11022 Background: Patients with breast cancer frequently develop bone metastases, which are responsible for high morbidity and reduced quality of life. The early identification of patients with a high probability of relapsing in this site could be used to select candidates for tailored therapy with bone-specific drugs such as bisphosphonates or RANK-L inhibitors. We aimed to identify a pattern of tissue markers in primary breast cancer that could predict bone metastatization. Methods: Expression of different markers was retrospectively analyzed in frozen breast cancer tissue samples from 90 patients comprising 30 cases with no evidence of disease (NEDP), 30 with bone metastases (BMP) and 30 with visceral metastases (VMP). Eight transcripts were analyzed by Quantitative Real time PCR: trefoil factor 1(TFF1), bone sialoprotein (IBSP), heparanase (HPSE), secreted protein acidic and rich in cysteine (SPARC), connective tissue growth factoe (CTGF), B2 microglobulin (B2M) and receptor activator of Nf-kB (RANK). Immunohistochemistry of TFF1 was performed on a part of the case series. Results: Marker expression analysis in the 3 different subgroups showed at least twofold higher median values of all markers in NEDP and VMP subgroups than in BMP. In particular, TFF1, B2M and CXCR4 levels showed statistically significant values.
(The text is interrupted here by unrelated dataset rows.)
(* ===== verification/ExecPayload.v ===== *)
(** * ExecPayload: the payloads of response actions (internal/responseactions/executor.go)

    Every action type has a parser from the raw JSON payload to a validated
    request.  A parser fails with the message of the Go error (the detail of a
    JSON error is left out).  Parameters: the JSON scanner, [net.ParseIP] with
    the canonical text of the address, and SHA-256 in hexadecimal. *)

From S2P Require Import Prelude GoStr GoText GoJson.
From Stdlib Require Import Ascii NArith.

Local Open Scope Z_scope.
Local Open Scope go_scope.

Definition err_or (A : Type) : Type := string + A.

Definition clamp (v min max : Z) : Z := if v <? min then min else if max <? v then max else v.

(** The test every parser starts with. *)
Definition no_payload (raw : string) : bool :=
  is_empty (TrimSpace raw) || str_eqb (TrimSpace raw) "null".

(** ** Triage bundles and inventory snapshots *)

Record triage_collectors := {
  tc_Runtime : bool; tc_Host : bool; tc_Processes : bool; tc_Network : bool; tc_AuthLog : bool;
  tc_RecentEvents : bool; tc_EffectiveConfig : bool }.
Record triage_limits := {
  tl_MaxAuthLogLines : Z; tl_MaxProcesses : Z; tl_MaxConnections : Z; tl_MaxEventCount : Z }.
Record triageBundleOptions := {
  tb_Collectors : triage_collectors; tb_Limits : triage_limits; tb_MaskSecrets : bool }.
Record inventorySnapshotOptions := { io_MaxProcesses : Z; io_MaxConnections : Z }.
Definition fields_ErrorResponse : fields ErrorResponse := [
  ("error", on_field er_Error (λ x '(Build_ErrorResponse _ b c d e f g h i j k),
     Build_ErrorResponse x b c d e f g h i j k) dec_string);
  ("kind", on_field er_Kind (λ x '(Build_ErrorResponse a _ c d e f g h i j k),
     Build_ErrorResponse a x c d e f g h i j k) dec_string);
  ("agent_protocol_version", on_field er_AgentProtocolVersion
     (λ x '(Build_ErrorResponse a b _ d e f g h i j k),
     Build_ErrorResponse a b x d e f g h i j k) dec_int);
  ("server_protocol_version", on_field er_ServerProtocolVersion
     (λ x '(Build_ErrorResponse a b c _ e f g h i j k),
     Build_ErrorResponse a b c x e f g h i j k) dec_int);
  ("min_supported", on_field er_MinSupported (λ x '(Build_ErrorResponse a b c d _ f g h i j k),
     Build_ErrorResponse a b c d x f g h i j k) dec_int);
  ("max_supported", on_field er_MaxSupported (λ x '(Build_ErrorResponse a b c d e _ g h i j k),
     Build_ErrorResponse a b c d e x g h i j k) dec_int);
  ("agent_event_schema_version", on_field er_AgentEventSchemaVersion
     (λ x '(Build_ErrorResponse a b c d e f _ h i j k),
     Build_ErrorResponse a b c d e f x h i j k) dec_int);
  ("event_schema_version", on_field er_EventSchemaVersion
     (λ x '(Build_ErrorResponse a b c d e f g _ i j k),
     Build_ErrorResponse a b c d e f g x i j k) dec_int);
  ("min_event_schema", on_field er_MinEventSchema
     (λ x '(Build_ErrorResponse a b c d e f g h _ j k),
     Build_ErrorResponse a b c d e f g h x j k) dec_int);
  ("max_event_schema", on_field er_MaxEventSchema
     (λ x '(Build_ErrorResponse a b c d e f g h i _ k),
     Build_ErrorResponse a b c d e f g h i x k) dec_int);
  ("message", on_field er_Message (λ x '(Build_ErrorResponse a b c d e f g h i j _),
     Build_ErrorResponse a b c d e f g h i j x) dec_string)].

Definition fields_errorEnvelope : fields errorEnvelope :=
  map (λ f, (f.1, on_field ee_ErrorResponse (λ r s, Build_errorEnvelope r (ee_Detail s)) f.2))
    fields_ErrorResponse ++
  [("detail", on_field ee_Detail (λ d s, Build_errorEnvelope (ee_ErrorResponse s) d) dec_raw)].

Definition parseIncompatibilityKind (value : string) : IncompatibilityKind :=
  let v := TrimSpace value in
  if str_eqb v "protocol_version_too_old" then IncompatibleProtocolTooOld
  else if str_eqb v "protocol_version_too_new" then IncompatibleProtocolTooNew
  else if str_eqb v "event_schema_unsupported" then IncompatibleEventSchema
  else if str_eqb v "server_descriptor_invalid" then IncompatibleServerAdvertise
  else IncompatibleNone.

Definition StatusUpgradeRequired : Z := 426.

Section decode.
  Variable parse : string → option json.

(** The response proper: the nested [detail] object wins over the envelope,
    a [detail] string is the message. *)
Definition select_response (envelope : errorEnvelope) : ErrorResponse :=
  match ee_Detail envelope with
  | None => ee_ErrorResponse envelope
  | Some detail =>
    match dec_struct fields_ErrorResponse detail zero_ErrorResponse with
    | Some nested => nested
    | None =>
      match dec_string detail "" with
      | Some message =>
        let '(Build_ErrorResponse a b c d e f g h i j _) := ee_ErrorResponse envelope in
        Build_ErrorResponse a b c d e f g h i j message
      | None => ee_ErrorResponse envelope
      end
    end
  end.

Definition classify_kind (response : ErrorResponse) (agentProtocol agentEventSchema : Z)
    : IncompatibilityKind :=
  let kind := parseIncompatibilityKind (er_Kind response) in
  let kind :=
    if bool_decide (kind = IncompatibleNone) then
      if (0 <? er_MinSupported response) && (agentProtocol <? er_MinSupported response)
      then IncompatibleProtocolTooOld
      else if (0 <? er_MaxSupported response) && (er_MaxSupported response <? agentProtocol)
      then IncompatibleProtocolTooNew
      else if (0 <? er_MinEventSchema response)
              && (agentEventSchema <? er_MinEventSchema response)
      then IncompatibleEventSchema
      else if (0 <? er_MaxEventSchema response)
              && (er_MaxEventSchema response <? agentEventSchema)
      then IncompatibleEventSchema
      else kind
    else kind in
  if bool_decide (kind = IncompatibleNone) then IncompatibleServerAdvertise else kind.

Definition DecodeIncompatibility (status : Z) (body : string) : option Incompatibility :=
    if negb (status =? StatusUpgradeRequired) then None
    else match unmarshal parse (dec_struct fields_errorEnvelope)
                 (Build_errorEnvelope zero_ErrorResponse None) body with
    | None => Some {|
        i_Kind := IncompatibleServerAdvertise;
        i_AgentProtocol := Version;
        i_ServerProtocol := 0; i_ServerMin := 0; i_ServerMax := 0;
        i_AgentEventSchema := 0; i_ServerEventSchema := 0;
        i_ServerMinEvent := 0; i_ServerMaxEvent := 0;
        i_HTTPStatus := status;
        i_Detail := "server rejected the agent protocol without a valid structured response";
        i_ServerResponse := TrimSpace body |}
    | Some envelope =>
      let response := select_response envelope in
      let agentProtocol :=
        if er_AgentProtocolVersion response <=? 0 then Version
        else er_AgentProtocolVersion response in
      let agentEventSchema :=
        if er_AgentEventSchemaVersion response <=? 0 then er_EventSchemaVersion response
        else er_AgentEventSchemaVersion response in
      let agentEventSchema :=
        if agentEventSchema <=? 0 then EventSchemaVersion else agentEventSchema in
      let detail := TrimSpace (er_Message response) in
      let detail :=
        if is_empty detail
        then "server rejected protocol " +:+ pretty agentProtocol +:+
             "; supported protocol range is " +:+ pretty (er_MinSupported response) +:+ ".." +:+
             pretty (er_MaxSupported response)
        else detail in
      Some {|
        i_Kind := classify_kind response agentProtocol agentEventSchema;
        i_AgentProtocol := agentProtocol;
        i_ServerProtocol := er_ServerProtocolVersion response;
        i_ServerMin := er_MinSupported response;
        i_ServerMax := er_MaxSupported response;
        i_AgentEventSchema := agentEventSchema;
        i_ServerEventSchema := er_EventSchemaVersion response;
        i_ServerMinEvent := er_MinEventSchema response;
        i_ServerMaxEvent := er_MaxEventSchema response;
        i_HTTPStatus := status;
        i_Detail := detail;
        i_ServerResponse := TrimSpace body |}
    end.
End decode.

(** ** Profiles (profile.go) *)

Definition ProfileSensor : string := "sensor".
Definition ProfileManaged : string := "managed".

Definition NormalizeProfile (value : string) : string :=
  if str_eqb (norm value) ProfileManaged then ProfileManaged else ProfileSensor.

Definition ProfileAllowsResponseActions (profile : string) : bool :=
  str_eqb (NormalizeProfile profile) ProfileManaged.

(** ** Response actions (response_action.go) *)

Record ResponseAction := {
  ra_ID : Z;
  ra_ActionType : string;
  ra_AgentID : string;
  ra_Status : string;
  ra_Payload : string;
  ra_RequestedAt : time;
  ra_ExpiresAt : option time;
}.

#[export] Instance response_action_eq_dec : EqDecision ResponseAction.
Proof. solve_decision. Defined.

Inductive action_error :=
  | InvalidID | EmptyActionType | EmptyAgentID | EmptyStatus
  | UnsupportedStatus (status : string) | EmptyRequestedAt.

#[export] Instance action_error_eq_dec : EqDecision action_error.
Proof. solve_decision. Defined.

(** [Normalize] rewrites its receiver: the result is the rewritten action or
    the error. *)
Definition Normalize (a : ResponseAction) : action_error + ResponseAction :=
  let actionType := norm (ra_ActionType a) in
  let agentID := TrimSpace (ra_AgentID a) in
  let status := norm (ra_Status a) in
  if ra_ID a <=? 0 then inl InvalidID
  else if is_empty actionType then inl EmptyActionType
  else if is_empty agentID then inl EmptyAgentID
  else if is_empty status then inl EmptyStatus
  else if negb (str_eqb status "pending") && negb (str_eqb status "delivered")
  then inl (UnsupportedStatus status)
  else if is_zero_time (ra_RequestedAt a) then inl EmptyRequestedAt
  else inr {|
    ra_ID := ra_ID a;
    ra_ActionType := actionType;
    ra_AgentID := agentID;
    ra_Status := status;
    ra_Payload := if strlen (TrimSpace (ra_Payload a)) =? 0 then "{}" else ra_Payload a;
    ra_RequestedAt := ra_RequestedAt a;
    ra_ExpiresAt := ra_ExpiresAt a;
  |}.

Definition OrchestrationActions : list string :=
  ["collect_triage_bundle"; "refresh_runtime_config"; "trigger_inventory_snapshot";
   "trigger_topology_discovery"].

Definition PrivilegedActions : list string :=
  ["kill_process"; "block_outbound_ip"; "unblock_outbound_ip"; "quarantine_file";
   "run_shell_command"].

Definition AllActions : list string :=
  merge_sort String.le (OrchestrationActions ++ PrivilegedActions).

Definition SupportedActions (profile : string) : list string :=
  if negb (ProfileAllowsResponseActions profile) then [] else AllActions.

Definition IsPrivilegedAction (actionType : string) : bool :=
  str_in (norm actionType) PrivilegedActions.

Definition IsKnownAction (actionType : string) : bool :=
  str_in (norm actionType) AllActions.

(** ** What negotiation promises *)

Definition valid_range (lo hi : Z) : Prop := 1 <= lo <= hi.
Lemma dispatch_result a opts now v w :
  match dispatch a opts now v w with (Ok r, _, _) => well_formed_result r | _ => True end.
Proof.
  assert (Hfin : ∀ m, match finish now m v w with (Ok r, _, _) => well_formed_result r | _ => True end).
  { intros m. unfold finish, try, bindM, retM. destruct (m v w) as [[[x|e|] v'] w']; [left|right|]; done. }
  unfold dispatch. cbv zeta.
  repeat (match goal with |- context [if ?b then _ else _] => destruct b end; [first [apply Hfin|idtac]|]);
    [|by right].
  pose proof (shell_result a opts now v w Logic.I) as H. unfold bindM.
  destruct (runShellCommand a opts now v w) as [[[[r [e|]]|e|] v'] w']; simpl; try done; [by right|].
  left. simpl in *. auto.
Qed.

(** C4: an action does what its type says, and only when it may.  A refused
    action (invalid identifier, a profile without response actions, another
    agent's action, an expired one) has no effect at all.  Otherwise [Execute]
    keeps every property of the system that the effects of the action's own
    type keep: only kill_process sends signals, only the two firewall actions
    run firewall commands, only quarantine_file changes files, only
    run_shell_command runs and audits a command, and no other action changes
    anything.  It always returns a result: success without an error, or a
    failure. *)
Theorem Execute_confined I a opts v w :
  I w →
  (refusal a opts = None →
     closed_under (norm (ra_ActionType a)) I ∧ callbacks_keep opts (norm (ra_ActionType a)) I) →
  match Execute a opts v w with
  | (Ok r, v', w') => I w' ∧ well_formed_result r ∧
      (∀ e, refusal a opts = Some e → v' = v ∧ w' = w ∧ xr_Status r = "failed" ∧ xr_Error r = e)
  | (Err _, _, _) => False
  | (Crashed, _, w') => I w' ∧ refusal a opts = None
  end.
Proof.
  intros Hw HI. unfold Execute. cbv zeta. destruct (refusal a opts) as [e|] eqn:Hr.
  - simpl. split; [done|]. split; [by right|]. intros e' [= ->]. done.
  - destruct (HI eq_refl) as [Hc Hcb].
    pose proof (dispatch_frame I a opts (eo_Now opts) Hc Hcb v w Hw) as H1.
    pose proof (nothrow_dispatch a opts (eo_Now opts) v w) as H2.
    pose proof (dispatch_result a opts (eo_Now opts) v w) as H3.
    destruct (dispatch a opts (eo_Now opts) v w) as [[[r|e|] v'] w']; [|done|done]. by split_and!.
Qed.

(** ** quarantine_file loses nothing *)

(** The file [dest] is a complete copy of [f], without permissions. *)
Definition complete (f : xfile) (dest : string) (w : xworld) : Prop :=
  ∃ c, x_files w !! dest = Some c ∧ xf_kind c = Regular ∧ xf_data c = xf_data f ∧ xf_mode c = 0.
Lemma journal_write_read_witness :
  ∃ v' w', writeLocked small_record (accepted_record 7 30) (quiet 50) (JW ∅ []) = (Ok tt, v', w') ∧
  readLocked 7 (quiet 60) w' = (Ok (accepted_record 7 30), quiet 60, w').
Proof.
  eexists _, _. split; [vm_compute; reflexivity|].
  apply (journal_write_read small_record (accepted_record 7 30) (quiet 50) (JW ∅ [])
           (quiet 50)); vm_compute; reflexivity.
Defined.

Lemma records_spec_witness :
  ∃ rs, records JournalAccepted 1 (quiet 50) two_actions = (Ok rs, quiet 50, two_actions) ∧
  map (λ r, ra_ID (jr_Action r)) rs = [7] ∧ Z.of_nat (length rs) <= 1.
Proof.
  assert (∃ rs, records JournalAccepted 1 (quiet 50) two_actions = (Ok rs, quiet 50, two_actions)
            ∧ map (λ r, ra_ID (jr_Action r)) rs = [7]) as (rs & H & Hids).
  { eexists. split; vm_compute; reflexivity. }
  exists rs. split; [exact H|]. split; [exact Hids|].
  destruct (records_spec _ _ _ _ _ _ _ H) as (_ & all & total & _ & _ & _ & Hlen & _).
  apply Hlen. lia.
Defined.

Lemma full_size_record_blocks_readers_witness :
  let big _ := Some maxJournalRecordSize in
  ∃ w', writeLocked big (accepted_record 7 30) (quiet 50) (JW ∅ []) = (Ok tt, quiet 50, w') ∧
    loadLocked (quiet 50) w' = (Err (ErrInvalidEntry "00000000000000000007.json"), quiet 50, w').
Proof.
  apply (full_size_record_blocks_readers (λ _, Some maxJournalRecordSize) (accepted_record 7 30) 50);
    vm_compute; reflexivity.
Defined.

(** A run through all the phases. *)
Example journal_life :
  let done := Build_ExecutionResult 0 "" " Success " (Some (JObj [])) "" None None in
  (MarkExecuting small_record 7 41;;; Complete small_record small_payload 7 done 42;;;
   Delete 7;;; Pending) (quiet 50) two_actions
  = (Ok 1, quiet 50, (Delete 7 (quiet 50)
      (world_after (MarkExecuting small_record 7 41;;;
                    Complete small_record small_payload 7 done 42) two_actions)).2).
Proof. vm_compute. reflexivity. Qed.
Median TFF1 value in BMP patients was 430.64 compared to 115.83 and 32.79 in VMP and NEDP, respectively (p=0.0043). Considering markers as dichotomous variables, TFF1 expression in BMP reached 59% compared to 21% and 23 % in NEDP and VMP, respectively (p=0.0022). Univariate analysis confirmed that TFF1 predicted the relapse and also the site of relapse. Immunohistochemistry data on TFF1 revealed that this protein was expressed only by cancer cells. Furthermore, the accuracy of the marker did not change at RNA or protein level, thus excluding a post transcriptional control of the RNA. Conclusions: In this preliminary study we identified a gene expression pattern in primary breast cancer that can identify patients destined to relapse to the bone. In particular, TFF1 would seem to be a suitable marker for bone metastatization and a possible target for the development of new drugs.